***** RECORDS FOR THIS TASK

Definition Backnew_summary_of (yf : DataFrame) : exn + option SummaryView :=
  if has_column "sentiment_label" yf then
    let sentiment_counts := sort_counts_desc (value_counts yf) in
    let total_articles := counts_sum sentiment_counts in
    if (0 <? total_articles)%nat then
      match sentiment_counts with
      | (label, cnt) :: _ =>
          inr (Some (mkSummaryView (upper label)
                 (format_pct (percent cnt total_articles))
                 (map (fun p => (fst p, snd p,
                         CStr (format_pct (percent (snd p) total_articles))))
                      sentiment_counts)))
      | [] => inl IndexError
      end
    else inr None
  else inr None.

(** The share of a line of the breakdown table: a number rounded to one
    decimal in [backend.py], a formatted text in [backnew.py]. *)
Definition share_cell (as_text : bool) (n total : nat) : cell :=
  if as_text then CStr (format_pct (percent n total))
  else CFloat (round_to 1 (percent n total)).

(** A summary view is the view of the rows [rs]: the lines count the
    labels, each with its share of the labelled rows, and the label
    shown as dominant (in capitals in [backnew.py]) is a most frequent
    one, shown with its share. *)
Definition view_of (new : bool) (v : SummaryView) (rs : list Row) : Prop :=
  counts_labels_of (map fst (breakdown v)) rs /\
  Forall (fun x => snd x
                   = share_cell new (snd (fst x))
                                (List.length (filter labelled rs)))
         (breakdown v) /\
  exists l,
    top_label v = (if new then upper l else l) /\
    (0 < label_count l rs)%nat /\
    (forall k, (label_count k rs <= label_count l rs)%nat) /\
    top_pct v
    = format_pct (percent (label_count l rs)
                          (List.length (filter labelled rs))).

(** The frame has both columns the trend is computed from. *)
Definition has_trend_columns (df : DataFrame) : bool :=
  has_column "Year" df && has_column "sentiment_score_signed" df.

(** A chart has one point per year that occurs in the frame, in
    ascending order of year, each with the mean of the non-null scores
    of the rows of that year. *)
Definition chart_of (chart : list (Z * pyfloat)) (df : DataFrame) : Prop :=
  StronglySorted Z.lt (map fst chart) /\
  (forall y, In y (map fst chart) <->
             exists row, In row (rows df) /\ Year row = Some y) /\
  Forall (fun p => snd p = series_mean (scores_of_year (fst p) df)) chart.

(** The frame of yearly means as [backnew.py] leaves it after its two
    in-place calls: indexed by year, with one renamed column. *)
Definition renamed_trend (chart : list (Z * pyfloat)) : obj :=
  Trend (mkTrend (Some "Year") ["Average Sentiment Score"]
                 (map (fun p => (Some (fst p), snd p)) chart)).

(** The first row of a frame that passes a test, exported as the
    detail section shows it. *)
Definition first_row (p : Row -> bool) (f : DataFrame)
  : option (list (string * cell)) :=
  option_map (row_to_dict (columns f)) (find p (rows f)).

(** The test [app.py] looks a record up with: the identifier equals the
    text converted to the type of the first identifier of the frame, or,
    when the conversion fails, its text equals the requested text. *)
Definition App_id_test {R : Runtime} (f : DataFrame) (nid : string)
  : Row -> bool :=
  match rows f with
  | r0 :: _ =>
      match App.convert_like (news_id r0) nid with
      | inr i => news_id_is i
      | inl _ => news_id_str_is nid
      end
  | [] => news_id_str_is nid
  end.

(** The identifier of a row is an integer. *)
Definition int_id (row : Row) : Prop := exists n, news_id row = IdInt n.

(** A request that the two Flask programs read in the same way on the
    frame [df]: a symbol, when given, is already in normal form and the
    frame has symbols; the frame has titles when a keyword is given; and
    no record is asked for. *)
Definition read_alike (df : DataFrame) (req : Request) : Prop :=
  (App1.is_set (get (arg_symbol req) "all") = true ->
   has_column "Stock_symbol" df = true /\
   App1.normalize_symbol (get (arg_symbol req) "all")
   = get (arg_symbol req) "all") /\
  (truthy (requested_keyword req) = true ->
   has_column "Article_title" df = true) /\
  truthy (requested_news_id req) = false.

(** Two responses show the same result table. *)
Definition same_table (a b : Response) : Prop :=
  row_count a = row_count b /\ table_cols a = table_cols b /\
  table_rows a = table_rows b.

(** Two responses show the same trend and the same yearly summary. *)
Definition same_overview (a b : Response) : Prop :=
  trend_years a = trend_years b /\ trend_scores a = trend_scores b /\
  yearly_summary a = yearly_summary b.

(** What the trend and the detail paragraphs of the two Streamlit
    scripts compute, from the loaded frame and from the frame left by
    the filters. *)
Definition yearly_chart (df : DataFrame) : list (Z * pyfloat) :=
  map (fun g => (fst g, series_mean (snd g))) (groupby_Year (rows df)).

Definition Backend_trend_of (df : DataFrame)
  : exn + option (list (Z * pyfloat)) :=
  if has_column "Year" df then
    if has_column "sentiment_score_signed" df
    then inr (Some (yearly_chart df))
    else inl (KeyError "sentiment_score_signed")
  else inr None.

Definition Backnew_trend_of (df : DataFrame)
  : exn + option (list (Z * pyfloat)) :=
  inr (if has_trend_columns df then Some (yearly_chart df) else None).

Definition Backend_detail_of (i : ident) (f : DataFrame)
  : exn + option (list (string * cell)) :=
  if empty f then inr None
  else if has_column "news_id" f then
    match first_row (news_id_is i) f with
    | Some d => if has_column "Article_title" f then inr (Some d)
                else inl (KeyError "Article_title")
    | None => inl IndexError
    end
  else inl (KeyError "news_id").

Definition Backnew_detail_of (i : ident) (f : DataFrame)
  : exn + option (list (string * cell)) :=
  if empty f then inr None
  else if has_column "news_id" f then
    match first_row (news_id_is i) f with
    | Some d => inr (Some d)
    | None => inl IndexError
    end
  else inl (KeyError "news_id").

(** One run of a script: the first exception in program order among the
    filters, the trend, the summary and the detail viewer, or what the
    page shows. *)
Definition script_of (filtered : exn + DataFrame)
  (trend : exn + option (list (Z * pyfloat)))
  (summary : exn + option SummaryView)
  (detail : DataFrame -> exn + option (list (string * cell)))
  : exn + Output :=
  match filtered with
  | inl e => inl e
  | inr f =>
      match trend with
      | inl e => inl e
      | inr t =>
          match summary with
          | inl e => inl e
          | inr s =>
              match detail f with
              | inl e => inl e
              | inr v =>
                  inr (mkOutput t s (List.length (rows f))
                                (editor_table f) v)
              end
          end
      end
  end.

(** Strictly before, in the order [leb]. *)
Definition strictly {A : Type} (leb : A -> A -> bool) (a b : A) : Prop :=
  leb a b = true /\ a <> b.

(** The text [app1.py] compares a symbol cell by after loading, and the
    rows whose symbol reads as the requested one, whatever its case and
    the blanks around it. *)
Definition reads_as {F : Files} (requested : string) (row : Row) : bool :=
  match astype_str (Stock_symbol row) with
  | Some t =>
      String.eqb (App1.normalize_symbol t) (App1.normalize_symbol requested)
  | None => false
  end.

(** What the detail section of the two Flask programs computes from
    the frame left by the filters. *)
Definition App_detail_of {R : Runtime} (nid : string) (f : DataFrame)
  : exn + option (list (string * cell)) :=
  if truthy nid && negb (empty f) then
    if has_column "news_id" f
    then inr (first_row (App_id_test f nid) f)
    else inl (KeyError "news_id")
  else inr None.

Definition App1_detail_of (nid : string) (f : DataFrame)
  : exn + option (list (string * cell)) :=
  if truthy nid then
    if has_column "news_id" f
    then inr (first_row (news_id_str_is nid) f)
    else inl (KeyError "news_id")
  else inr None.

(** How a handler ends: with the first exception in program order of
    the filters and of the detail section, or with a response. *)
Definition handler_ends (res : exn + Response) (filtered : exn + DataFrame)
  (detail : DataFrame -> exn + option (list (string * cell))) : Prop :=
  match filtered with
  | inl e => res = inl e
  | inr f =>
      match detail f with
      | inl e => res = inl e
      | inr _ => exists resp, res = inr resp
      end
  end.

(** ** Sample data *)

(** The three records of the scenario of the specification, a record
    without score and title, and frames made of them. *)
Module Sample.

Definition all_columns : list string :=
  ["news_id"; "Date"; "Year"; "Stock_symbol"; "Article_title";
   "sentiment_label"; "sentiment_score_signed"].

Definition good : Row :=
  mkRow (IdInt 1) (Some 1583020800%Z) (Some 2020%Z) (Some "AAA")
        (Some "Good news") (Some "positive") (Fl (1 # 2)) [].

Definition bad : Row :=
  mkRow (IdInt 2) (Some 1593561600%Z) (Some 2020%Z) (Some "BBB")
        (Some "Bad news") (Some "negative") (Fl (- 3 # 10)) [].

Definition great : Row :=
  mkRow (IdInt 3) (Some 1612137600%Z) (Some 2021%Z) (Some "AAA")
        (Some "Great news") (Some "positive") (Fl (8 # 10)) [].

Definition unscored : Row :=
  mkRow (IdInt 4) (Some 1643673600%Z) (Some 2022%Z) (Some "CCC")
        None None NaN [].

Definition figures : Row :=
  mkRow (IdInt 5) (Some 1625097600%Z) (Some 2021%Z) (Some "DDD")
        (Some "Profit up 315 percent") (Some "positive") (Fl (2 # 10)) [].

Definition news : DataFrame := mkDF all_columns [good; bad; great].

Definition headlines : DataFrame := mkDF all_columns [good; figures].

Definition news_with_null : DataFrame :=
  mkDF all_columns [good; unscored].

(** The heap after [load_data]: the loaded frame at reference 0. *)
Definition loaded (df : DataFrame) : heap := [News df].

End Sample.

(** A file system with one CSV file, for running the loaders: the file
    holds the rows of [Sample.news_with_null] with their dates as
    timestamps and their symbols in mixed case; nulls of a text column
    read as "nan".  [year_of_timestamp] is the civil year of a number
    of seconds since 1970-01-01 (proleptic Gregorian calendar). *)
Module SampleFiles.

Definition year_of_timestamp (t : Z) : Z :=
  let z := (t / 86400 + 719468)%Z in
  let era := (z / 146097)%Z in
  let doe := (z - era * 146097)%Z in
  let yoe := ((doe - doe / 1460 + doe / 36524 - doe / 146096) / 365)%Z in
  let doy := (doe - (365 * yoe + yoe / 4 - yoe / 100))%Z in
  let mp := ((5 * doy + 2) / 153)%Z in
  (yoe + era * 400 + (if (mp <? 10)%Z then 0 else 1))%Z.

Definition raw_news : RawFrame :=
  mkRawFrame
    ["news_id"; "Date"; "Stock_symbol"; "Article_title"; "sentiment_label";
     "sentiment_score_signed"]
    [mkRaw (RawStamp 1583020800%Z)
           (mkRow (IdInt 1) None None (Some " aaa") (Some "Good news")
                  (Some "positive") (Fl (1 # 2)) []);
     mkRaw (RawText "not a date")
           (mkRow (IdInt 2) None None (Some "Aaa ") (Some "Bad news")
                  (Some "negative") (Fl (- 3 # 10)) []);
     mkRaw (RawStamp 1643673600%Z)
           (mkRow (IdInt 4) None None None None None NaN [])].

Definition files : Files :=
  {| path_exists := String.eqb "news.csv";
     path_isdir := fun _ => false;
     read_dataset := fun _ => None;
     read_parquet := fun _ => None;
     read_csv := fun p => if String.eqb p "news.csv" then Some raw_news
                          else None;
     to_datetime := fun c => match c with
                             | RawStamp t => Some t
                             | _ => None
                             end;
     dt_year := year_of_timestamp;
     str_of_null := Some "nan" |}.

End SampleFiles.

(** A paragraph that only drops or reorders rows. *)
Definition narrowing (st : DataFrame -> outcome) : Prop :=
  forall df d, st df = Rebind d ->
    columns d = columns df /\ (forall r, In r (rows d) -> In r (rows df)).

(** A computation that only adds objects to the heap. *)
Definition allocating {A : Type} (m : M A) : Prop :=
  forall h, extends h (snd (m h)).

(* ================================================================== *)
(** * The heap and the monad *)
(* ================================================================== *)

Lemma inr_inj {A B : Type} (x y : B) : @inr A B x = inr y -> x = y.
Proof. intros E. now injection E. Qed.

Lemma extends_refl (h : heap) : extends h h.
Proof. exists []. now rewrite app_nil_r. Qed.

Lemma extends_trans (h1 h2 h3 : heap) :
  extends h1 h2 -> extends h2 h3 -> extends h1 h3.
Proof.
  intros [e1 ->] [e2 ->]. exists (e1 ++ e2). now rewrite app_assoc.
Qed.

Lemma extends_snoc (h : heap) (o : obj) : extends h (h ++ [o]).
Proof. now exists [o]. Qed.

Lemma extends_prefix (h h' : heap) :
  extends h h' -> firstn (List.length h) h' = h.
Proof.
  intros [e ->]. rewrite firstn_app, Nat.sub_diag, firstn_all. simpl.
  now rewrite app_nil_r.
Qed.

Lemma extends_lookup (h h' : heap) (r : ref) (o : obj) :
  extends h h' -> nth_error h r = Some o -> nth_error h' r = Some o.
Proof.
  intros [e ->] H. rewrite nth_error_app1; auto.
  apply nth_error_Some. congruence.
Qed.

**********
***** RECORDS FOR THIS TASK

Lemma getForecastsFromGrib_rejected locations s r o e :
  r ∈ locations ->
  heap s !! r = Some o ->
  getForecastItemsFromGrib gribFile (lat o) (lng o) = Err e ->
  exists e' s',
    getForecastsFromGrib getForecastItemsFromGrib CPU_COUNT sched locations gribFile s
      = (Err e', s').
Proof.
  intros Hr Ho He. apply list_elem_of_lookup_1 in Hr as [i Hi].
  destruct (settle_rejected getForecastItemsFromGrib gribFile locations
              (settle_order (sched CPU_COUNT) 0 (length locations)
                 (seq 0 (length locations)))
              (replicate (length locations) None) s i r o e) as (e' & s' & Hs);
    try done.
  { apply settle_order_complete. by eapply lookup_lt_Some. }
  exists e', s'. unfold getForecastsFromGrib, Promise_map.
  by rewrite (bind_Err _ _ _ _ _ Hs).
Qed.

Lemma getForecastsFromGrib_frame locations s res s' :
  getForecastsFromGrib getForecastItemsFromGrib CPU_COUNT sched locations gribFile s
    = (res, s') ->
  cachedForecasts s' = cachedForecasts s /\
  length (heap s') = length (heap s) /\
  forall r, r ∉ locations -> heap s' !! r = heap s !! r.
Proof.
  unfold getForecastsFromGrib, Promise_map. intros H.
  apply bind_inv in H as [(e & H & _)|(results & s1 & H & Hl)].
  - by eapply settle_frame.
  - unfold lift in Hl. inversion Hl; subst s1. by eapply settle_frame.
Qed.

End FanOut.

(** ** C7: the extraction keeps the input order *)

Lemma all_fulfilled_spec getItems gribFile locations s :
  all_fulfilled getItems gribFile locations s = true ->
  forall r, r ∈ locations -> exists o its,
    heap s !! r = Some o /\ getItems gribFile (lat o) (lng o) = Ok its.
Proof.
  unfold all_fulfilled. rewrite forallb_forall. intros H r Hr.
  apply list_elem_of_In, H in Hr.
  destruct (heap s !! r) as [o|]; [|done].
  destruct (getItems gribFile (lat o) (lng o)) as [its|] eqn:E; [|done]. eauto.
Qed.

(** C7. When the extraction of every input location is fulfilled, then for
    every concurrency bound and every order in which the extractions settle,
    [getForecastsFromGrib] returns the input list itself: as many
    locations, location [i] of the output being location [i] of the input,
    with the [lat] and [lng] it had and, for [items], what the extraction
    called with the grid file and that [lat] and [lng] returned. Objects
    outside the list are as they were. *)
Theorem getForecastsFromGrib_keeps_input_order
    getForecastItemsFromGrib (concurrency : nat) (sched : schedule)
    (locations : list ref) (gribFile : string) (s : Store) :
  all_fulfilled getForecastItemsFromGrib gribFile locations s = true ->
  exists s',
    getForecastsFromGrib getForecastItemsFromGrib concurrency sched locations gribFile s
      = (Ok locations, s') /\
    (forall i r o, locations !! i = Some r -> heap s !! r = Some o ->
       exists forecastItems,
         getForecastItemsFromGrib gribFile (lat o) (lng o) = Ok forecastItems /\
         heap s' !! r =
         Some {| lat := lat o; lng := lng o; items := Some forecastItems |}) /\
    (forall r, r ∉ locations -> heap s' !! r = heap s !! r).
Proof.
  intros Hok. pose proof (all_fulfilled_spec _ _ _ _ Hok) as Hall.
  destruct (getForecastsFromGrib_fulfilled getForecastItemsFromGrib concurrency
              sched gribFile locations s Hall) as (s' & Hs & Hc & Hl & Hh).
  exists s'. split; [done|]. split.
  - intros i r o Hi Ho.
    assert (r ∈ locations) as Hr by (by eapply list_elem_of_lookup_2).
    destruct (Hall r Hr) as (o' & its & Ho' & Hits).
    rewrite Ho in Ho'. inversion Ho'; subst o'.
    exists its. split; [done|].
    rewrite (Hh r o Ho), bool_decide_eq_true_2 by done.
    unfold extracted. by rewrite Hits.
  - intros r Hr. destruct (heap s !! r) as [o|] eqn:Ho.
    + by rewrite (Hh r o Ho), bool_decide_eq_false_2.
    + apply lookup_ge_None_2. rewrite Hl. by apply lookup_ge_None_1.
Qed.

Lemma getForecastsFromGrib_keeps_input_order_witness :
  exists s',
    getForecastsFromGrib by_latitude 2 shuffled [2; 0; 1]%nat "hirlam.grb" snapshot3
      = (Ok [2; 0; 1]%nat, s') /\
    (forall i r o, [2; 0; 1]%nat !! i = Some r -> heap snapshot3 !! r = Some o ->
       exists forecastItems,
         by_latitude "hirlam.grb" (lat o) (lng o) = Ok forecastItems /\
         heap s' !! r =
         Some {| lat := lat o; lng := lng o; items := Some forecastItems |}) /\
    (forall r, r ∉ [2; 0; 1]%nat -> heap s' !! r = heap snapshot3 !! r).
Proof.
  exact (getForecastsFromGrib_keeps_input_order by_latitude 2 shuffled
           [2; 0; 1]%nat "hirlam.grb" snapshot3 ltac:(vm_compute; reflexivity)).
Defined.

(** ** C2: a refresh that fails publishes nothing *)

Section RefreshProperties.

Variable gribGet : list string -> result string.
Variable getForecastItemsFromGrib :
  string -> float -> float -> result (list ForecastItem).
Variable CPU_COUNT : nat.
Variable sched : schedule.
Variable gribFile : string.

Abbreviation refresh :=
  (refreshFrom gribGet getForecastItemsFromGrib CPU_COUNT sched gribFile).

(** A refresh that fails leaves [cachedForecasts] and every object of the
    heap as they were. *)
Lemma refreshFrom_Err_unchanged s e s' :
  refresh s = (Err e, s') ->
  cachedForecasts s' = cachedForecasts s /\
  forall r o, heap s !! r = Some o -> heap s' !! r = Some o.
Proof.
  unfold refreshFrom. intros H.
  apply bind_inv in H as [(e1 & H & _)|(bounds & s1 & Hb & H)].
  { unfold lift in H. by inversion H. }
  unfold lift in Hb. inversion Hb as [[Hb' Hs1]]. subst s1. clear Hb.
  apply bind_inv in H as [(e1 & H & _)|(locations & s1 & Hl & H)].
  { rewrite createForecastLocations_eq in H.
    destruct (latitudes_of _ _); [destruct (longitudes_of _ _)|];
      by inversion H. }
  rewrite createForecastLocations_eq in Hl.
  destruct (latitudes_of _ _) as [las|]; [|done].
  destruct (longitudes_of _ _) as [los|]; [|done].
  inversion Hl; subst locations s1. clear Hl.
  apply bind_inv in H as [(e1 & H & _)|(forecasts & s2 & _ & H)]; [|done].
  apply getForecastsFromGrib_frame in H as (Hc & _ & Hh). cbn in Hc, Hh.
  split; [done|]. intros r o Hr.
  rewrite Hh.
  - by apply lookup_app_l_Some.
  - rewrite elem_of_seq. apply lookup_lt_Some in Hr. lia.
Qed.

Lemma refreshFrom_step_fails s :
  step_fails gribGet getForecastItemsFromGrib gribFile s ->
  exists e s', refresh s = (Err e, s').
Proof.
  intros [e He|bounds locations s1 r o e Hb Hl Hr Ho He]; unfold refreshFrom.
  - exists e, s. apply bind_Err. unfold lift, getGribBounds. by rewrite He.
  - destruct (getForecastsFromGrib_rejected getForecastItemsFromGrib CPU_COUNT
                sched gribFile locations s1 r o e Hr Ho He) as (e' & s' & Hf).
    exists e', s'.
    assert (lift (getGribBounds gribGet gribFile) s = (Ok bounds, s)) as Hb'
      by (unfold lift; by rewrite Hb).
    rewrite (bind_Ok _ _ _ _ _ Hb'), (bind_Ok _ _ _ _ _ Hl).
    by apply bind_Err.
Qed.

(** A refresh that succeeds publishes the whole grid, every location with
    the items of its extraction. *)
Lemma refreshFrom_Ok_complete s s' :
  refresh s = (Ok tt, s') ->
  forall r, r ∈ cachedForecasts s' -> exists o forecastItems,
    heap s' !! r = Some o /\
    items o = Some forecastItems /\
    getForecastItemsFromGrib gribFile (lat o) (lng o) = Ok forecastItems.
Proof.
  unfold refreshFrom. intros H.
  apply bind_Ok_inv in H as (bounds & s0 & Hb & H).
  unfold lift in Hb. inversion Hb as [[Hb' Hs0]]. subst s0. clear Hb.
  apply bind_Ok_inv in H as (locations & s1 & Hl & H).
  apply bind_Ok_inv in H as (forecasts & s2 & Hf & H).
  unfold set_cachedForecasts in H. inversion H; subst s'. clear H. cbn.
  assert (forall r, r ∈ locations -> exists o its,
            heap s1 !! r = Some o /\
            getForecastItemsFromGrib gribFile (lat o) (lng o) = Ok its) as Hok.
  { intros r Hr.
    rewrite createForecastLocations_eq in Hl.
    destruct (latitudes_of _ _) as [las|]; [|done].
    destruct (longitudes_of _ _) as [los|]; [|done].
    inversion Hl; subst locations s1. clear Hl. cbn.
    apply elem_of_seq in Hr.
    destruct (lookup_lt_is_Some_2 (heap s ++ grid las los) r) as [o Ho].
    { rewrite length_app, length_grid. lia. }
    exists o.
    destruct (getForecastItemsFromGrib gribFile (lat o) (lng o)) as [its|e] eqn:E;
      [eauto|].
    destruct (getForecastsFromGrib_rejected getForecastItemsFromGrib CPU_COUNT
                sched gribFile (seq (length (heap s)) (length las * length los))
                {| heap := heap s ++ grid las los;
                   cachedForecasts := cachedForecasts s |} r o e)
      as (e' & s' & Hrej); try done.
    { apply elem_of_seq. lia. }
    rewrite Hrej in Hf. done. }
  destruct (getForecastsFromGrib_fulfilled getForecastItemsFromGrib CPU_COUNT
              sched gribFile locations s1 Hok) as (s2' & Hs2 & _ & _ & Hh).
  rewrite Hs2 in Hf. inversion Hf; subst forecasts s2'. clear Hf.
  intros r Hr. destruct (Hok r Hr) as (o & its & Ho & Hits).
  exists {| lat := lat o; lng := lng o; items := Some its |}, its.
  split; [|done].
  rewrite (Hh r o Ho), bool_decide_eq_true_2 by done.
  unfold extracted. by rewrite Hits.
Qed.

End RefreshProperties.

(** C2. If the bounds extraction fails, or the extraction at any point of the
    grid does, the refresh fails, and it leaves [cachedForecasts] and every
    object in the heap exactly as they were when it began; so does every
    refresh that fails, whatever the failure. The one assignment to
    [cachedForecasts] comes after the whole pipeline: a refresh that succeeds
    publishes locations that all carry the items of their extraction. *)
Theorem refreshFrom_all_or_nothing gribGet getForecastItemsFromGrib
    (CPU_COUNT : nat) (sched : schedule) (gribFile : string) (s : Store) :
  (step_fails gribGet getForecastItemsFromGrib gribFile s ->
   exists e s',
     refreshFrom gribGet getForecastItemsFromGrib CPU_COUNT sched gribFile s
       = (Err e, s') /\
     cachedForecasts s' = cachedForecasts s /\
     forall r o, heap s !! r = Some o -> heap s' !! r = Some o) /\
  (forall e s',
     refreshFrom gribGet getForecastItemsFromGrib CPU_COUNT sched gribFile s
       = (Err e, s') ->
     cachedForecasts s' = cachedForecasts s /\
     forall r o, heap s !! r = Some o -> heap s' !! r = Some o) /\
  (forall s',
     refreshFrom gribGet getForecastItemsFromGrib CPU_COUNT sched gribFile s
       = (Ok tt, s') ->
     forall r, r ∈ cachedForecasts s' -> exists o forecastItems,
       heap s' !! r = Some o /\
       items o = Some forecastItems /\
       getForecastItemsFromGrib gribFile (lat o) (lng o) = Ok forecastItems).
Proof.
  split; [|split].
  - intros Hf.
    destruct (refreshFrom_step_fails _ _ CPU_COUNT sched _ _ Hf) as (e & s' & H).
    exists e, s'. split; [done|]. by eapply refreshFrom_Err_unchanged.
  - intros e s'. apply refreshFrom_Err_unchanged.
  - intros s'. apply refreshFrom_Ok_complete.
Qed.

**********

WHAT YOU HAVE TO DO -
Reading through the records above, report each line in which the string "whatever" is found.

ANSWER FOR THIS EXERCISE -
    rows whose symbol reads as the requested one, whatever its case and
    refresh that fails, whatever the failure. The one assignment to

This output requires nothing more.